(** [handleLogout]: [answer] is the [ok] flag and the [message] of the body
    of the answer of [POST /api/auth]. *)
Definition handleLogout (answer : Thrown + (bool * option string)) (s : State)
  : State :=
  let s := mkState (isAuthenticated s) (isProcessing s) (results s)
                   None None (userEmail s) in
  match answer with
  | inl _ => with_error (Some "Network error occurred during logout") s
  | inr (ok, text) =>
      if ok then
        mkState false (isProcessing s) [] (error s)
                (Some "Logged out successfully") (userEmail s)
      else with_error (Some (or_else text "Failed to log out")) s
  end.

End Handlers.

(** What the page reads in the answer of the auth-status endpoint. *)
Definition read_auth (body : JsValue) : AuthData :=
  mkAuthData
    match get body "authenticated" with
    | inr (JsBool b) => b
    | _ => false
    end
    match get body "accessToken" with
    | inr (JsString t) => Some t
    | _ => None
    end.

(** What the page reads in the answer of the processing endpoint:
    [response.ok] and the body. *)
Definition read_response (r : Shared.Response) : bool * GmailData :=
  let (status, body) := r in
  ((200 <=? status) && (status <=? 299),
   match body with
   | Results rs user => mkGmailData (Some rs) user None
   | ErrorBody e => mkGmailData None None (Some e)
   end).

Section Served.
Context {platform : Services.Platform}.
Variable message : nat -> N -> Q -> string.

(** The page in front of the two routes: the answers [handleLabelInbox]
    gets are those of the auth-status endpoint for the cookies [jar] and of
    the two-backend route in the world [w]. *)
Definition served (jar : Auth.Jar) (w : Services.World) (s : State)
  : State * list Request :=
  handleLabelInbox message
    (inr (read_auth (AuthCheck.GET (AuthCheck.mkRequest jar))))
    (fun accessToken =>
       match fst (TwoTier.POST (inr (mkRequestBody accessToken None)) w) with
       | inl e => inl e
       | inr r => inr (read_response r)
       end)
    s.

End Served.

End Page.

(** ** The calls of a request, message by message *)

Module Turns.
Import Js Constants Services Shared.

(** [for_message id e]: the call [e] can belong to the work on the message
    [id]: a call to a backend, a pause, a call on the labels of the account,
    or a call on the message [id] itself.  The listing calls of a request
    belong to no message. *)
Definition for_message (id : string) (e : Event) : Prop :=
  match e with
  | GmailCall (MessagesGet i) => i = id
  | GmailCall (MessagesModify i _ _) => i = id
  | GmailCall LabelsList => True
  | GmailCall (LabelsCreate _) => True
  | GmailCall GetProfile => False
  | GmailCall (MessagesList _ _) => False
  | AnthropicCall => True
  | GeminiCall => True
  | Sleep _ => True
  end.

(** The calls made for one message in the single-backend route (most recent
    first): no call to the mail provider is made twice, the primary backend
    is called at most [maxRetries + 1] times and the secondary backend
    never. *)
Definition retried_only_primary (id : string) (turn : list Event) : Prop :=
  Forall (for_message id) turn /\
  NoDup (filter is_gmail turn) /\
  length (filter is_gemini turn) <= S SingleBackend.maxRetries /\
  filter is_anthropic turn = [].

(** The calls made for one message in the two-backend route: no call at
    all is made twice. *)
Definition nothing_retried (id : string) (turn : list Event) : Prop :=
  Forall (for_message id) turn /\ NoDup turn.

(** The messages a request to the two-backend route works on, among the
    listed ones: the one named by [emailId] when the request names one, all
    of them otherwise. *)
Definition worked (request : RequestBody) (emails : list string)
  : list string :=
  if truthy (emailId request) then
    match find (fun email =>
                  String.eqb email (or_else (emailId request) EmptyString))
               emails with
    | Some targetEmail => [targetEmail]
    | None => []
    end
  else emails.

End Turns.

(** * Properties *)

Import Js Constants Services Shared Spec.
Local Open Scope js_scope.

(** ** Strings and categories *)

Lemma includes_In (l : list string) (s : string) :
  includes l s = true <-> In s l.
Proof.
  unfold includes. rewrite existsb_exists. split.
  - intros [x [Hin Heq]]. apply String.eqb_eq in Heq. now subst.
  - intros Hin. exists s. split; [assumption | apply String.eqb_refl].
Qed.

Lemma trim_category (c : string) :
  In c validCategories -> trim c = c.
Proof.
  intros Hin. unfold validCategories in Hin. simpl in Hin.
  repeat (destruct Hin as [<- | Hin]; [reflexivity |]).
  contradiction.
Qed.

Lemma category_truthy (c : string) :
  In c validCategories -> truthy (Some c) = true.
Proof.
  intros Hin. unfold validCategories in Hin. simpl in Hin.
  repeat (destruct Hin as [<- | Hin]; [reflexivity |]).
  contradiction.
Qed.

Lemma truthy_nonempty (s : string) :
  s <> EmptyString -> truthy (Some s) = true.
Proof. destruct s; [congruence | reflexivity]. Qed.

(** ** Body extraction *)

Section ExtractionFacts.
Context {platform : Platform}.

Lemma scan_none (mime : string) (ps : list GmailPayload) :
  forallb (fun p => negb (mime_is mime p && truthy (body_data p))) ps = true ->
  scan mime ps = None.
Proof.
  induction ps as [| p ps IH]; simpl; [reflexivity |].
  intros H. apply andb_true_iff in H as [Hp Hps].
  apply negb_true_iff in Hp. rewrite Hp. auto.
Qed.

Lemma scan_first (mime : string) (before after : list GmailPayload)
      (part : GmailPayload) :
  Forall (fun p => mime_is mime p && truthy (body_data p) = false) before ->
  mime_is mime part && truthy (body_data part) = true ->
  scan mime (before ++ part :: after) = body_data part.
Proof.
  intros Hbefore Hpart.
  induction Hbefore as [| p before Hp _ IH]; simpl.
  - now rewrite Hpart.
  - now rewrite Hp.
Qed.

Lemma no_text_split (p : GmailPayload) :
  no_text p = true ->
  negb (mime_is "text/plain" p && truthy (body_data p)) = true /\
  negb (mime_is "text/html" p && truthy (body_data p)) = true.
Proof.
  unfold no_text.
  destruct (mime_is "text/plain" p), (mime_is "text/html" p),
    (truthy (body_data p)); simpl; intros H; try discriminate; auto.
Qed.

Lemma single_part_unmatched (p : GmailPayload) :
  no_text p = true -> single_part p = EmptyString.
Proof.
  unfold no_text, single_part, body_data.
  destruct (body p) as [b |]; [| reflexivity].
  destruct (truthy (data b)); [| reflexivity].
  destruct (mime_is "text/plain" p); [discriminate |].
  destruct (mime_is "text/html" p); [discriminate | reflexivity].
Qed.

(** C9.  Body extraction is a total function of the payload, and it returns
    the empty string when the payload is absent, and when no part and no body
    of the payload is a text/plain or text/html one with data. *)
Theorem extractEmailBody_empty (payload : option GmailPayload) :
  unmatched payload = true ->
  extractEmailBody payload = EmptyString.
Proof.
  destruct payload as [p |]; [| reflexivity].
  unfold unmatched, extractEmailBody.
  intros H. apply andb_true_iff in H as [Hparts Hself].
  destruct (parts p) as [ps |]; [| now apply single_part_unmatched].
  assert (Hplain : scan "text/plain" ps = None).
  { apply scan_none. rewrite forallb_forall in Hparts |- *.
    intros x Hx. now apply no_text_split, Hparts. }
  assert (Hhtml : scan "text/html" ps = None).
  { apply scan_none. rewrite forallb_forall in Hparts |- *.
    intros x Hx. now apply no_text_split, Hparts. }
  rewrite Hplain, Hhtml. now apply single_part_unmatched.
Qed.

(** C6, as amended.  When the parts of a payload contain a text/plain part
    with non-empty body data, extraction returns the base64-decoded data of
    the first such part, unchanged, whatever the other parts are. *)
Theorem extractEmailBody_first_plain_with_data
        (m : option string) (h : option (list Header)) (b : option Body)
        (before after : list GmailPayload) (part : GmailPayload) (d : string) :
  mime_is "text/plain" part = true ->
  body_data part = Some d ->
  d <> EmptyString ->
  Forall (fun p => mime_is "text/plain" p && truthy (body_data p) = false)
         before ->
  extractEmailBody (Some (Payload m h b (Some (before ++ part :: after))))
  = base64_utf8 d.
Proof.
  intros Hmime Hdata Hd Hbefore. simpl.
  rewrite (scan_first "text/plain" before after part Hbefore).
  - now rewrite Hdata.
  - rewrite Hmime, Hdata. now apply truthy_nonempty.
Qed.

End ExtractionFacts.

Lemma extractEmailBody_empty_witness :
  @extractEmailBody Reference.node (Some Reference.attachment_only)
  = EmptyString.
Proof.
  apply (@extractEmailBody_empty Reference.node
           (Some Reference.attachment_only)).
  reflexivity.
Defined.

Lemma extractEmailBody_first_plain_with_data_witness :
  @extractEmailBody Reference.node (Some Reference.html_then_plain)
  = "hello  world".
Proof.
  apply (@extractEmailBody_first_plain_with_data Reference.node
           (Some "multipart/alternative") None (Some (mkBody None))
           [ Payload (Some "text/html") None
                     (Some (mkBody (Some "PGI+aGk8L2I+"))) None ]
           []
           (Payload (Some "text/plain") None
                    (Some (mkBody (Some "aGVsbG8gIHdvcmxk"))) None)
           "aGVsbG8gIHdvcmxk").
  - reflexivity.
  - reflexivity.
  - discriminate.
  - repeat constructor.
Defined.

(** C6, the claim as stated fails: the first text/plain part of this payload
    has no body data, the scan passes over it, and what is returned is the
    converted text of the text/html sibling, not content of the text/plain
    part. *)
Lemma extractEmailBody_passes_over_plain_without_data :
  exists part rest,
    parts Reference.empty_plain_and_html = Some (part :: rest) /\
    mime_is "text/plain" part = true /\
    body_data part = None /\
    @extractEmailBody Reference.node (Some Reference.empty_plain_and_html)
    = @html_body Reference.node "PGI+aGk8L2I+" /\
    @extractEmailBody Reference.node (Some Reference.empty_plain_and_html)
    <> @base64_utf8 Reference.node (or_else (body_data part) EmptyString).
Proof.
  eexists. eexists. split; [reflexivity |].
  split; [reflexivity |]. split; [reflexivity |].
  split; [reflexivity |]. vm_compute. discriminate.
Qed.

(** ** The auth-status endpoint *)

(** C10, as amended.  When the access_token cookie is present with a
    non-empty value, the response body holds the authenticated flag and the
    raw value of the cookie. *)
Theorem auth_check_returns_token (request : AuthCheck.Request) (token : string) :
  AuthCheck.cookies request "access_token" = Some token ->
  token <> EmptyString ->
  AuthCheck.GET request
  = JsObject [("authenticated", JsBool true); ("accessToken", JsString token)].
Proof.
  intros Hcookie Hne. unfold AuthCheck.GET. rewrite Hcookie.
  destruct token as [| a r]; [congruence | reflexivity].
Qed.

Lemma auth_check_returns_token_witness :
  AuthCheck.GET
    (AuthCheck.mkRequest
       (fun name => if String.eqb name "access_token"
                    then Some "ya29.token" else None))
  = JsObject [("authenticated", JsBool true);
              ("accessToken", JsString "ya29.token")].
Proof.
  apply auth_check_returns_token; [reflexivity | discriminate].
Defined.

# # # # # # #

▶ What you are asked to do: From the entries above, write out only the lines starting at the line that holds "unfold includes. rewrite" and ending at the line that holds "forallb (fun p", keeping both and matching them exactly.

▶ Response box:
  unfold includes. rewrite existsb_exists. split.
  - intros [x [Hin Heq]]. apply String.eqb_eq in Heq. now subst.
  - intros Hin. exists s. split; [assumption | apply String.eqb_refl].
Qed.

Lemma trim_category (c : string) :
  In c validCategories -> trim c = c.
Proof.
  intros Hin. unfold validCategories in Hin. simpl in Hin.
  repeat (destruct Hin as [<- | Hin]; [reflexivity |]).
  contradiction.
Qed.

Lemma category_truthy (c : string) :
  In c validCategories -> truthy (Some c) = true.
Proof.
  intros Hin. unfold validCategories in Hin. simpl in Hin.
  repeat (destruct Hin as [<- | Hin]; [reflexivity |]).
  contradiction.
Qed.

Lemma truthy_nonempty (s : string) :
  s <> EmptyString -> truthy (Some s) = true.
Proof. destruct s; [congruence | reflexivity]. Qed.

(** ** Body extraction *)

Section ExtractionFacts.
Context {platform : Platform}.

Lemma scan_none (mime : string) (ps : list GmailPayload) :
  forallb (fun p => negb (mime_is mime p && truthy (body_data p))) ps = true ->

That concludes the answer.